• **TASK OBJECTIVE**
Look through the records below for the line holding "(** The [delete_by_query]". Write it out exactly, with each following line through the line holding "The server parses the [arguments]".

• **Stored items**
----

(** Tool 12: [create_index] *)
Definition create_index (index : string) (settings mappings : option Js.record)
  : M ResponseContent :=
  try_catch
    (create_index_try index settings mappings)
    (fun error =>
       console_error ("Failed to create index: " ++ error_text error) ;;;
       ret {| content := [ text_fragment ("Error: " ++ error_text error) ] |}).

(** The [try] block of the [delete_index] handler. *)
Definition delete_index_try (index : string)
  : M ResponseContent :=
  deleteIndex index ;;;
  ret {| content :=
           [ text_fragment ("Index '" ++ index ++ "' deleted successfully.") ] |}.

(** Tool 13: [delete_index] *)
Definition delete_index (index : string)
  : M ResponseContent :=
  try_catch
    (delete_index_try index)
    (fun error =>
       console_error ("Failed to delete index: " ++ error_text error) ;;;
       ret {| content := [ text_fragment ("Error: " ++ error_text error) ] |}).

(** The [try] block of the [count_documents] handler. *)
Definition count_documents_try (index : string) (query : option Js.record)
  : M ResponseContent :=
  count <- countDocuments index query ;;
  ret {| content :=
           [ text_fragment
               ("Count of documents in index '" ++ index ++ "'"
                ++ match query with
                   | Some _ => " matching the provided query"
                   | None => ""
                   end
                ++ ": " ++ Js.to_string count) ] |}.

(** Tool 14: [count_documents] *)
Definition count_documents (index : string) (query : option Js.record)
  : M ResponseContent :=
  try_catch
    (count_documents_try index query)
    (fun error =>
       console_error ("Failed to count documents: " ++ error_text error) ;;;
       ret {| content := [ text_fragment ("Error: " ++ error_text error) ] |}).

(** The [try] block of the [get_templates] handler. *)
Definition get_templates_try (name : option string)
  : M ResponseContent :=
  templates <- getIndexTemplates name ;;
  ret {| content :=
           [ text_fragment "Index Templates:";
             text_fragment (JSON_stringify templates 2) ] |}.

(** Tool 15: [get_templates] *)
Definition get_templates (name : option string)
  : M ResponseContent :=
  try_catch
    (get_templates_try name)
    (fun error =>
       console_error ("Failed to get templates: " ++ error_text error) ;;;
       ret {| content := [ text_fragment ("Error: " ++ error_text error) ] |}).

(** The [try] block of the [get_aliases] handler. *)
Definition get_aliases_try (name : option string)
  : M ResponseContent :=
  aliases <- getAliases name ;;
  ret {| content :=
           [ text_fragment "Index Aliases:";
             text_fragment (JSON_stringify aliases 2) ] |}.

(** Tool 16: [get_aliases] *)
Definition get_aliases (name : option string)
  : M ResponseContent :=
  try_catch
    (get_aliases_try name)
    (fun error =>
       console_error ("Failed to get aliases: " ++ error_text error) ;;;
       ret {| content := [ text_fragment ("Error: " ++ error_text error) ] |}).

(** *** Argument schemas of the query-scoped mutations

    The server parses the arguments with the tool's schema before it
    calls the handler; [refresh] is [z.boolean().optional().default(true)].
    The records below are arguments of the declared types: the required
    arguments are present, [query], [script] and [params] are objects,
    [conflicts] is one of the two enum values, [maxDocs] is an integer and
    [refresh] a boolean. On such arguments the schema still trims, checks
    [min(1)] and [positive] and fills the default, which [update_by_query_invoke]
    and [delete_by_query_invoke] do. The type checks themselves, on an
    arbitrary arguments object, are [update_by_query_call] and
    [delete_by_query_call] below. *)

Record UpdateByQueryInput : Type := {
  in_index : string;
  in_query : Js.record;
  in_script : Script;
  in_conflicts : option Conflicts;
  in_maxDocs : option Z;
  in_refresh : option bool
}.

Record DeleteByQueryInput : Type := {
  din_index : string;
  din_query : Js.record;
  din_conflicts : option Conflicts;
  din_maxDocs : option Z;
  din_refresh : option bool
}.

(** [z.string().trim().min(1, message)] at [path]. *)
Definition nonempty_issues (trimmed message : string) (path : list string)
  : list ZodIssue :=
  if (String.length trimmed <? 1)%nat
  then [ {| issue_message := message; issue_path := path |} ]
  else [].

(** The [positive] check of [z.number().int().positive().optional()] at
    [path], for a number that is an integer; [max_docs_issues] below has
    the [int] check. *)
Definition positive_issues (n : option Z) (path : list string) : list ZodIssue :=
  match n with
  | Some v => if (0 <? v)%Z then []
              else [ {| issue_message := "Number must be greater than 0";
                        issue_path := path |} ]
  | None => []
  end.

(** [.optional().default(true)] *)
Definition refresh_default (refresh : option bool) : bool :=
  match refresh with Some b => b | None => true end.

(** The [update_by_query] tool as registered, on arguments of the
    declared types: schema, then handler. *)
Definition update_by_query_invoke (input : UpdateByQueryInput)
  : list ZodIssue + M ResponseContent :=
  let index := Js.trim (in_index input) in
  match (nonempty_issues index "Index name is required" ["index"]
         ++ nonempty_issues (source (in_script input)) "Script source is required"
              ["script"; "source"]
         ++ positive_issues (in_maxDocs input) ["maxDocs"])%list with
  | [] => inr (update_by_query index (in_query input) (in_script input)
                 (in_conflicts input) (in_maxDocs input)
                 (Some (refresh_default (in_refresh input))))
  | issues => inl issues
  end.

(** The [delete_by_query] tool as registered, on arguments of the
    declared types: schema, then handler. *)
Definition delete_by_query_invoke (input : DeleteByQueryInput)
  : list ZodIssue + M ResponseContent :=
  let index := Js.trim (din_index input) in
  match (nonempty_issues index "Index name is required" ["index"]
         ++ positive_issues (din_maxDocs input) ["maxDocs"])%list with
  | [] => inr (delete_by_query index (din_query input)
                 (din_conflicts input) (din_maxDocs input)
                 (Some (refresh_default (din_refresh input))))
  | issues => inl issues
  end.

(** *** The arguments object of a request

    The server parses the [arguments] object of a call with
    [z.object(shape)]: every argument of the shape is checked in the order
    of the shape and all issues are collected; an argument the shape does
    not name is ignored. *)

(** The type zod finds a value to have. *)
Definition parsed_type (v : Js.value) : string :=
  match v with
  | Js.Undefined => "undefined"
  | Js.Null => "null"
  | Js.Bool _ => "boolean"
  | Js.Num _ | Js.Float _ => "number"
  | Js.Str _ => "string"
  | Js.Arr _ => "array"
  | Js.Obj _ => "object"
  end.

(** The issue of a value that has not the [expected] type. *)
Definition invalid_type (expected : string) (v : Js.value) (path : list string)
  : ZodIssue :=
  {| issue_message :=
       match v with
       | Js.Undefined => "Required"
       | _ => "Expected " ++ expected ++ ", received " ++ parsed_type v
       end;
     issue_path := path |}.

(** [z.string().trim().min(1, message)] *)
Definition trimmed_string_issues (v : Js.value) (message : string) (path : list string)
  : list ZodIssue :=
  match v with
  | Js.Str s => nonempty_issues (Js.trim s) message path
  | _ => [ invalid_type "string" v path ]
  end.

----

• **EXPECTED ANSWER**
(** The [delete_by_query] tool as registered, on arguments of the
    declared types: schema, then handler. *)
Definition delete_by_query_invoke (input : DeleteByQueryInput)
  : list ZodIssue + M ResponseContent :=
  let index := Js.trim (din_index input) in
  match (nonempty_issues index "Index name is required" ["index"]
         ++ positive_issues (din_maxDocs input) ["maxDocs"])%list with
  | [] => inr (delete_by_query index (din_query input)
                 (din_conflicts input) (din_maxDocs input)
                 (Some (refresh_default (din_refresh input))))
  | issues => inl issues
  end.

(** *** The arguments object of a request

    The server parses the [arguments] object of a call with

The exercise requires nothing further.